それが小学校3年のクラス替えのときに、テレビで見たお笑い芸人をイメージして陽気なキャラクターを演じたら、一気に友達が増えた。「笑いの力」を実感した瞬間です。

この道に進みたいと思い、高校卒業後、親友と大阪へ向かいました。

大阪で苦労したのは言葉の壁。お客さんは関西弁じゃないと受け入れない雰囲気があった。ボケのあとに静岡弁で突っ込んでも、客はボカーン。そこで、ツッコミではなく奇声という手を思いついた。

 奇声は万国共通ですから。ただ、最初は珍しがられたけど、テレビやラジオに呼ばれても1回だけ。行き詰まって事務所に「辞めます」と伝えたら「いいよ」と即答されました。

まぁ、それが当時の評価だったんですよね。

その後、28歳で東京へ。一時は迷走して、漫画家を志した時期もありました。 芸人であることを言わずに出版社に持ち込みをしたら「お笑いを見て勉強したほうがいい」と編集者に説教されてね(笑)。

▲近くの稽古場に多くの芸人が通った

結局、今の事務所に拾われたのが31歳。稽古場があった千川の『みはら庵』では、悩む後輩を励ましたり、引き止めたりもしたなぁ。

辞めるという後輩を見ると、いろんな思いが渦巻きました。それはまさに、自分が通ってきた道。このみはら庵のカツ井には、芸人の悲喜こもごもが詰まっているんです。
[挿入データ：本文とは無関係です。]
(** X5. The two risk views agree on a parsed graph: for every entry of
    the high-risk list of the summary, [get_dependency_info] finds the
    node with that impact and version, and assesses it HIGH or MEDIUM,
    never LOW. *)
Theorem high_risk_entries_are_not_assessed_low (tree_text : str) :
  exists g,
    parse_dependency_tree tree_text = Ok g
    /\ forall s e,
        get_llm_summary g = Ok (Summary s) ->
        e ∈ high_risk_dependencies s ->
        exists n info,
          dict_get (hr_ga e) (nodes g) = Some n
          /\ hr_impact_score e = impact_score n
          /\ hr_version e = version n
          /\ get_dependency_info g (hr_ga e) = Ok (Some info)
          /\ (risk_assessment info
              = Some (py "HIGH - Critical dependency, changes may have wide impact")
              \/ risk_assessment info
                 = Some (py "MEDIUM - Moderate impact, test thoroughly after changes")).
Proof.
  destruct (parse_tree_text_spec new_graph tree_text) as (st & _ & Hparse).
  pose proof (parse_dependency_tree_ok _ _ Hparse) as [Hnd _].
  eexists. split; [exact Hparse|].
  set (g := scored_graph st.1) in *.
  intros s e Hs He. rewrite (get_llm_summary_high_risk _ _ Hs) in He.
  apply elem_of_take in He as (i & He & _).
  apply list_elem_of_lookup_2, sort_by_impact_desc_spec,
    high_risk_candidates_elem in He as (k & n & Hin & Hgt & ->).
  cbn [hr_ga hr_impact_score hr_version high_risk_of].
  apply (dict_elem_get _ _ _ Hnd) in Hin.
  destruct (get_dependency_info_scores _ _ _ Hin) as (info & Hi & _ & _ & Hr).
  exists n, info. split_and!; try done. rewrite Hr.
  destruct (float_gt (impact_score n) (float_lit (7 # 10))); [by left|right].
  assert (float_gt (impact_score n) (float_lit (4 # 10)) = true) as ->; [|done].
  unfold float_gt. apply negb_true_iff.
  destruct (Qle_bool _ _) eqn:E; [|done]. apply Qle_bool_iff in E.
  assert (float_lit (4 # 10) < 1 # 2)%Q as Hc by (by vm_compute).
  exfalso. apply (Qlt_not_le _ _ Hgt).
  apply Qle_trans with (float_lit (4 # 10)); [done|by apply Qlt_le_weak].
Qed.

(** ** Scoring again *)

Lemma max_list_scored (f : DependencyNode -> nat) g :
  (forall md mx n, f (scored md mx n) = f n) ->
  max_list (map f (dict_values (nodes (scored_graph g))))
  = max_list (map f (dict_values (nodes g))).
Proof.
  intros Hf. unfold scored_graph, dict_values. cbn [nodes set_nodes].
  rewrite !map_map. f_equal. apply map_ext. intros [k n]. apply Hf.
Qed.

Lemma graph_max_degree_scored g :
  graph_max_degree (scored_graph g) = graph_max_degree g.
Proof. by apply max_list_scored. Qed.

Lemma graph_max_depth_scored g :
  graph_max_depth (scored_graph g) = graph_max_depth g.
Proof. by apply max_list_scored. Qed.

Lemma scored_graph_idem g : scored_graph (scored_graph g) = scored_graph g.
Proof.
  unfold scored_graph at 1.
  rewrite graph_max_degree_scored, graph_max_depth_scored.
  unfold scored_graph, set_nodes. cbn [nodes root_project]. f_equal.
  rewrite map_map. apply map_ext. intros [k n]. reflexivity.
Qed.

(** X6. A graph that [parse_tree_text] returned is a fixed point of the
    scorer: [_calculate_scores] returns it unchanged, and so does parsing
    a text of blanks into it. *)
Theorem scoring_again_changes_nothing (self : DependencyGraph) (tree_text : str) :
  exists g,
    parse_tree_text self tree_text = Ok g
    /\ _calculate_scores g = Ok g
    /\ forall blank, strip blank = [] -> parse_tree_text g blank = Ok g.
Proof.
  destruct (parse_tree_text_spec self tree_text) as (st & _ & ->).
  exists (scored_graph st.1). split; [done|].
  assert (_calculate_scores (scored_graph st.1) = Ok (scored_graph st.1)) as Hs.
  { by rewrite _calculate_scores_spec, scored_graph_idem. }
  split; [exact Hs|].
  intros blank Hblank. unfold parse_tree_text. rewrite Hblank.
  cbn [split for_each]. unfold parse_line. cbn [strip rstrip lstrip drop_while rev app].
  rewrite !bind_Ok. exact Hs.
Qed.

(** ** The ends of the scale *)

Section ScoreFacts.
Local Open Scope Q_scope.

Lemma binary64_0 q : q == 0 -> binary64 q = 0.
Proof. intros H. by rewrite (binary64_proper _ _ H). Qed.

Lemma float_quotient_0 b : float_quotient 0 b = 0.
Proof.
  unfold float_quotient. apply binary64_0.
  change (inject_Z (Z.of_nat 0)) with 0. apply Qmult_0_l.
Qed.

Lemma float_quotient_same b : (0 < b)%nat -> float_quotient b b = 1.
Proof.
  intros Hb. unfold float_quotient.
  rewrite (binary64_proper _ 1); [by vm_compute|].
  apply Qmult_inv_r. change 0 with (inject_Z 0). rewrite inject_Z_injective. lia.
Qed.

Lemma float_mul_0_l x : float_mul 0 x = 0.
Proof. unfold float_mul. apply binary64_0, Qmult_0_l. Qed.
End ScoreFacts.

(** X7. After a parse, a node without any edge has centrality 0 and
    impact 0 and is assessed LOW; a node whose degree is the greatest of
    the graph (and not 0) has centrality exactly 1.0, and impact exactly
    1.0 when it is direct and at depth 0 (the boost of 1.2 is clamped). *)
Theorem scores_at_the_ends_of_the_scale (self : DependencyGraph) (tree_text : str) :
  exists g,
    parse_tree_text self tree_text = Ok g
    /\ forall k n,
        dict_get k (nodes g) = Some n ->
        (degree n = 0 ->
         centrality_score n = 0%Q /\ impact_score n = 0%Q
         /\ exists info,
             get_dependency_info g k = Ok (Some info)
             /\ risk_assessment info
                = Some (py "LOW - Isolated dependency, changes likely contained"))
        /\ (0 < degree n -> degree n = graph_max_degree g ->
            centrality_score n = 1%Q
            /\ (is_direct n = true -> depth n = 0 -> impact_score n = 1%Q)).
Proof.
  destruct (parse_tree_text_spec self tree_text) as (st & _ & ->).
  set (g0 := st.1). exists (scored_graph g0). split; [done|].
  intros k n' Hn'. rewrite graph_max_degree_scored.
  pose proof Hn' as Hget. rewrite scored_graph_get in Hn'.
  apply fmap_Some in Hn' as (n & Hn & ->).
  set (md := Nat.max (graph_max_degree g0) 1) in *.
  set (mx := Nat.max (graph_max_depth g0) 1) in *.
  assert (degree (scored md mx n) = degree n) as -> by done.
  split.
  - intros Hdeg.
    assert (centrality_score (scored md mx n) = 0%Q) as Hc.
    { unfold scored. cbn [centrality_score set_scores].
      rewrite Hdeg. apply float_quotient_0. }
    assert (impact_score (scored md mx n) = 0%Q) as Hi.
    { unfold scored. cbn [impact_score set_scores].
      rewrite Hdeg, float_quotient_0, !float_mul_0_l. by vm_compute. }
    split_and!; [done|done|].
    unfold get_dependency_info, dict_in, dict_item. rewrite Hget.
    cbn [negb]. rewrite bind_Ok, Hi. eexists. split; [reflexivity|].
    cbn [risk_assessment with_risk_assessment]. f_equal.
  - intros Hpos Hmax.
    assert (md = degree n) as Hmd by (subst md; lia).
    assert (centrality_score (scored md mx n) = 1%Q) as Hc.
    { unfold scored. cbn [centrality_score set_scores].
      rewrite Hmd. by apply float_quotient_same. }
    split; [done|].
    unfold scored.
    cbn [impact_score is_direct depth set_scores]. intros -> ->.
    rewrite Hmd, float_quotient_same, float_quotient_0 by done.
    by vm_compute.
Qed.

(** ** The scores a query reports *)

Section RoundFacts.
Local Open Scope Z_scope.
Local Open Scope Q_scope.

Lemma round_half_even_error q :
  Qabs (inject_Z (round_half_even q) - q) <= 1 # 2.
Proof.
  destruct q as [n d]. unfold round_half_even. cbn [Qnum Qden].
  pose proof (Z.div_mod n (Z.pos d) ltac:(done)) as Hdm.
  pose proof (Z.mod_pos_bound n (Z.pos d) ltac:(done)) as Hb.
  set (f := (n / Z.pos d)%Z) in *.
  set (r := (n mod Z.pos d)%Z) in *.
  assert (n - f * Z.pos d = r)%Z as -> by lia.
  apply Qabs_Qle_condition.
  assert (forall k : Z,
            (2 * (k * Z.pos d - n) <= Z.pos d)%Z ->
            (2 * (n - k * Z.pos d) <= Z.pos d)%Z ->
            - (1 # 2) <= inject_Z k - (n # d) /\ inject_Z k - (n # d) <= 1 # 2)
    as Hk.
  { intros k H1 H2. unfold Qle, Qminus, Qplus, Qopp, inject_Z.
    cbn [Qnum Qden]. split; lia. }
  destruct (Z.ltb_spec (2 * r) (Z.pos d)); [apply Hk; lia|].
  destruct (Z.ltb_spec (Z.pos d) (2 * r)); [apply Hk; lia|].
  destruct (Z.even f); apply Hk; lia.
Qed.

Lemma round3_three_decimals x : three_decimals_of x (round3 x).
Proof.
  exists (round_half_even (x * 1000)). split; [reflexivity|].
  pose proof (round_half_even_error (x * 1000)) as H.
  apply Qabs_Qle_condition in H as [H1 H2].
  apply Qabs_Qle_condition. split.
  - apply Qmult_le_r with 1000; [done|]. field_simplify.
    field_simplify in H1. lra.
  - apply Qmult_le_r with 1000; [done|]. field_simplify.
    field_simplify in H2. lra.
Qed.

Lemma round3_unit_interval x : 0 <= x -> x <= 1 -> 0 <= round3 x /\ round3 x <= 1.
Proof.
  intros H0 H1. unfold round3.
  assert (0 <= round_half_even (x * 1000))%Z as Hlo.
  { apply round_half_even_nonneg. nra. }
  assert (round_half_even (x * 1000) <= 1000)%Z as Hhi.
  { apply round_half_even_le_int. change (inject_Z 1000) with 1000. nra. }
  apply binary64_unit_interval.
  - apply Qle_shift_div_l; [done|]. rewrite Qmult_0_l.
    change 0 with (inject_Z 0). by rewrite <- Zle_Qle.
  - apply Qle_shift_div_r; [done|]. rewrite Qmult_1_l.
    change 1000 with (inject_Z 1000). by rewrite <- Zle_Qle.
Qed.
End RoundFacts.

Lemma scored_unit_interval md mx n :
  degree n <= md -> 0 < md ->
  (0 <= centrality_score (scored md mx n) <= 1)%Q
  /\ (0 <= impact_score (scored md mx n) <= 1)%Q.
Proof.
  intros Hle Hpos. unfold scored. cbn [centrality_score impact_score set_scores].
  split.
  - by apply float_quotient_unit_interval.
  - apply clamp_unit_interval.
Qed.

Lemma degree_le_graph_max g k n :
  dict_get k (nodes g) = Some n -> degree n <= graph_max_degree g.
Proof.
  intros Hn. apply max_list_elem_of_le, list_elem_of_fmap. exists n.
  split; [done|]. apply list_elem_of_fmap. exists (k, n).
  split; [done|]. by apply dict_get_elem.
Qed.

(** X8. The scores [get_dependency_info] reports for a node of a parsed
    graph are the stored scores rounded to three decimals: each is the
    double nearest to j/1000 for an integer j with |j/1000 - score| at
    most 0.0005, and each lies between 0 and 1. *)
Theorem reported_scores_are_rounded_to_three_decimals
  (self : DependencyGraph) (tree_text : str) :
  exists g,
    parse_tree_text self tree_text = Ok g
    /\ forall k n,
        dict_get k (nodes g) = Some n ->
        exists info,
          get_dependency_info g k = Ok (Some info)
          /\ three_decimals_of (centrality_score n) (dict_centrality_score info)
          /\ three_decimals_of (impact_score n) (dict_impact_score info)
          /\ (0 <= dict_centrality_score info <= 1)%Q
          /\ (0 <= dict_impact_score info <= 1)%Q.
Proof.
  destruct (parse_tree_text_spec self tree_text) as (st & _ & ->).
  set (g0 := st.1). exists (scored_graph g0). split; [done|].
  intros k n' Hn'.
  destruct (get_dependency_info_scores _ _ _ Hn') as (info & Hi & Hc & Himp & _).
  exists info. rewrite Hc, Himp. split; [exact Hi|]. clear Hi Hc Himp.
  rewrite scored_graph_get in Hn'. apply fmap_Some in Hn' as (n & Hn & ->).
  destruct (scored_unit_interval (Nat.max (graph_max_degree g0) 1)
              (Nat.max (graph_max_depth g0) 1) n) as [[? ?] [? ?]].
  { pose proof (degree_le_graph_max _ _ _ Hn). lia. }
  { lia. }
  split; [apply round3_three_decimals|].
  split; [apply round3_three_decimals|].
  split; by apply round3_unit_interval.
Qed.

(** ** The engine on any graph *)

Lemma get_dependency_info_total self key :
  exists o, get_dependency_info self key = Ok o.
Proof.
  pose proof (get_dependency_info_get self key) as H.
  destruct (dict_get key (nodes self)); [|by eexists].
  destruct H as (info & -> & _). by eexists.
Qed.

Lemma supplied_versions_table apv p :
  supplied_versions apv p
  = dict_get p (match apv with Some ((_ :: _) as d) => d | _ => [] end).
Proof. by destruct apv as [[|? ?]|]. Qed.

(** The call [get_upgrade_strategy] ends in. *)
Lemma get_upgrade_strategy_cases graph key cur tgt apv :
  get_upgrade_strategy graph key cur tgt apv
  = _create_direct_upgrade key cur tgt
  \/ exists node p ps,
      dict_get key (nodes graph) = Some node
      /\ is_direct node = false
      /\ parents node = p :: ps
      /\ match supplied_versions apv p with
         | Some (latest :: _) =>
             get_upgrade_strategy graph key cur tgt apv
             = _create_parent_upgrade key cur tgt p (parent_current graph p)
                 latest
         | _ =>
             match dict_get key SPRING_BOOT_BOM_PROPERTIES with
             | Some bom_property =>
                 get_upgrade_strategy graph key cur tgt apv
                 = _create_bom_override key cur tgt bom_property p
             | None =>
                 get_upgrade_strategy graph key cur tgt apv
                 = if is_same_major_minor cur tgt then
                     _create_force_override key cur tgt p (py "MEDIUM")
                   else if is_same_major cur tgt then
                     _create_force_override key cur tgt p (py "HIGH")
                   else _create_cannot_upgrade key cur tgt p
             end
         end.
Proof.
  unfold get_upgrade_strategy.
  pose proof (get_dependency_info_get graph key) as Hinfo.
  destruct (dict_get key (nodes graph)) as [node|] eqn:Hkey.
  2:{ left. by rewrite Hinfo. }
  destruct Hinfo as (info & -> & _ & _ & _ & Hd & Hps & _).
  rewrite bind_Ok, Hd. destruct (is_direct node) eqn:Hdir; [by left|].
  unfold _analyze_transitive_upgrade. rewrite Hps.
  destruct (parents node) as [|p ps] eqn:Hpar; [by left|].
  right. exists node, p, ps. split_and!; try done.
  cbn [subscript lookup list_lookup]. rewrite bind_Ok.
  assert (exists pinfo,
            get_dependency_info graph p = Ok pinfo
            /\ match pinfo with
               | Some info => dict_version info
               | None => py "unknown"
               end = parent_current graph p) as (pinfo & -> & Hpc).
  { unfold parent_current.
    pose proof (get_dependency_info_get graph p) as Hp.
    destruct (dict_get p (nodes graph)) as [pn|].
    - destruct Hp as (pi & -> & _ & Hv & _). by exists (Some pi).
    - by exists None. }
  rewrite bind_Ok, Hpc, supplied_versions_table.
  match goal with |- context [dict_in p ?d] => set (D := d) end.
  unfold dict_in, dict_item.
  destruct (dict_get p D) as [[|latest rest]|];
    rewrite ?bind_Ok; cbn [subscript lookup list_lookup]; rewrite ?bind_Ok.
  - destruct (dict_get key SPRING_BOOT_BOM_PROPERTIES); by rewrite ?bind_Ok.
  - by destruct (_create_parent_upgrade key cur tgt p (parent_current graph p) latest).
  - destruct (dict_get key SPRING_BOOT_BOM_PROPERTIES); by rewrite ?bind_Ok.
Qed.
数年前に、バラエティーの『あらびき団』 で、だいぶ顔を知られるようにはなりましたけど、劇場で同じネタをやってもウケない。

そこから、万人にウケるネタを模索して試行錯誤。R-1で評価をされたことは自信になりましたね。

今後の目標は個性的な芸人として生き残ること。

「お笑いにザコシショウあり」と歴史に名を残せたらいいですね。

※本記事は『週刊実話2016年6月9日号』(©日本ジャーナル出版)に掲載された内容を転載編集したものです。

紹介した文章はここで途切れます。